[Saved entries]
=== Section Start ===
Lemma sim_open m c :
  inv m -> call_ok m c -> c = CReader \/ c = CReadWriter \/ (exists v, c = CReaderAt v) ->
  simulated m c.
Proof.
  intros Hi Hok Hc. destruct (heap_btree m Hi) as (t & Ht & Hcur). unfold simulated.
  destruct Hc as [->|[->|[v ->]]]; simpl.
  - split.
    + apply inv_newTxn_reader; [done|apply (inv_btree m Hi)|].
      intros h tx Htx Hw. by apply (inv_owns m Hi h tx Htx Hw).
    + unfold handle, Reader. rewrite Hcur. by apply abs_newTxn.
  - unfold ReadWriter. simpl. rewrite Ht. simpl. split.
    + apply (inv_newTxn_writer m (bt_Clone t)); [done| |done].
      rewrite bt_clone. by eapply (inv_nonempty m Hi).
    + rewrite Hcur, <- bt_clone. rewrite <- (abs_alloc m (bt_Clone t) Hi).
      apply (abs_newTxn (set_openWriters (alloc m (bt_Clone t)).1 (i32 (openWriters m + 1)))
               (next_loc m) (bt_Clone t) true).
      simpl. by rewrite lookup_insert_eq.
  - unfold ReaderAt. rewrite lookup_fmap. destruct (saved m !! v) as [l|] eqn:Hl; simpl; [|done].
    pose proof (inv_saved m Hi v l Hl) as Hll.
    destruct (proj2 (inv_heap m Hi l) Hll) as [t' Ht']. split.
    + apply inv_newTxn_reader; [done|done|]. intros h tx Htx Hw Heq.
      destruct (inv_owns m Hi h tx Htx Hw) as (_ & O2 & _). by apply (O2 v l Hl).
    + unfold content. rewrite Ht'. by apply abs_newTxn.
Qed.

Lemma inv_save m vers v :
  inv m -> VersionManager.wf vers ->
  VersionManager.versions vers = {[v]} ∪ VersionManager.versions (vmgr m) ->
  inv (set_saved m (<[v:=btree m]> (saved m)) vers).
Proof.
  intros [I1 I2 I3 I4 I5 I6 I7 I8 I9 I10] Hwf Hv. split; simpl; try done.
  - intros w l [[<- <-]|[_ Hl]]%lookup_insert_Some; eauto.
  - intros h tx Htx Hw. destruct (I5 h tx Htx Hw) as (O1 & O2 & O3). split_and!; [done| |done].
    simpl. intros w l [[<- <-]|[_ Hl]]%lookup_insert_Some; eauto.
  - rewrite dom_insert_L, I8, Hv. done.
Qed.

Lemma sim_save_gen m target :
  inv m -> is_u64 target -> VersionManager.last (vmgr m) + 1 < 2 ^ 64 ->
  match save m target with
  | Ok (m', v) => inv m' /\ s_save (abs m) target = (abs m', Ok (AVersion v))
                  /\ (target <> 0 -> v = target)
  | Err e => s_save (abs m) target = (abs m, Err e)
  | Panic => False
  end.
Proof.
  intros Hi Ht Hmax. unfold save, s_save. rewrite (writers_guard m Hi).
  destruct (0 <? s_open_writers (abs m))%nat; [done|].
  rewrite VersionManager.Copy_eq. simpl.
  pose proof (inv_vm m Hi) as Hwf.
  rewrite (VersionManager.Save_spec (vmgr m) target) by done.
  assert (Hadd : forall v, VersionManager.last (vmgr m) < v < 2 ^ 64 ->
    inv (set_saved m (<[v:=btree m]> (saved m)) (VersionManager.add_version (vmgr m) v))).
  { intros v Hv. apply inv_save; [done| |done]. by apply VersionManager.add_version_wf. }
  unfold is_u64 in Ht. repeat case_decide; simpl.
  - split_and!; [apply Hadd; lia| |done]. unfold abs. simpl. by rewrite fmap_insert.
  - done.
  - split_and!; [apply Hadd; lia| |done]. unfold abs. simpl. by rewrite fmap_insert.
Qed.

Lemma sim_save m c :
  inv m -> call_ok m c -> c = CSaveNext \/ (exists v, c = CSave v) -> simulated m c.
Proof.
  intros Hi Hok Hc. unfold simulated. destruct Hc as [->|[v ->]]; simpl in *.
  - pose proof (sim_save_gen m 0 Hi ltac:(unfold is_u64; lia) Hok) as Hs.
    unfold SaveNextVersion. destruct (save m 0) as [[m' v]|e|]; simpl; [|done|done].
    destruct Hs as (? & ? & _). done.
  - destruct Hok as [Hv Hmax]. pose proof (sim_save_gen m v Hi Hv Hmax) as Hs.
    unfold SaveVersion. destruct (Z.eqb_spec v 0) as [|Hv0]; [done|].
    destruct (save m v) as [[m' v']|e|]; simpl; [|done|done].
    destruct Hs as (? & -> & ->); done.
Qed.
=== Section End ===
The lines from the top of the data above down to the line containing "- unfold ReaderAt." are to be copied exactly; no other line should appear.

● **ANSWER SPACE**:
Lemma sim_open m c :
  inv m -> call_ok m c -> c = CReader \/ c = CReadWriter \/ (exists v, c = CReaderAt v) ->
  simulated m c.
Proof.
  intros Hi Hok Hc. destruct (heap_btree m Hi) as (t & Ht & Hcur). unfold simulated.
  destruct Hc as [->|[->|[v ->]]]; simpl.
  - split.
    + apply inv_newTxn_reader; [done|apply (inv_btree m Hi)|].
      intros h tx Htx Hw. by apply (inv_owns m Hi h tx Htx Hw).
    + unfold handle, Reader. rewrite Hcur. by apply abs_newTxn.
  - unfold ReadWriter. simpl. rewrite Ht. simpl. split.
    + apply (inv_newTxn_writer m (bt_Clone t)); [done| |done].
      rewrite bt_clone. by eapply (inv_nonempty m Hi).
    + rewrite Hcur, <- bt_clone. rewrite <- (abs_alloc m (bt_Clone t) Hi).
      apply (abs_newTxn (set_openWriters (alloc m (bt_Clone t)).1 (i32 (openWriters m + 1)))
               (next_loc m) (bt_Clone t) true).
      simpl. by rewrite lookup_insert_eq.
  - unfold ReaderAt. rewrite lookup_fmap. destruct (saved m !! v) as [l|] eqn:Hl; simpl; [|done].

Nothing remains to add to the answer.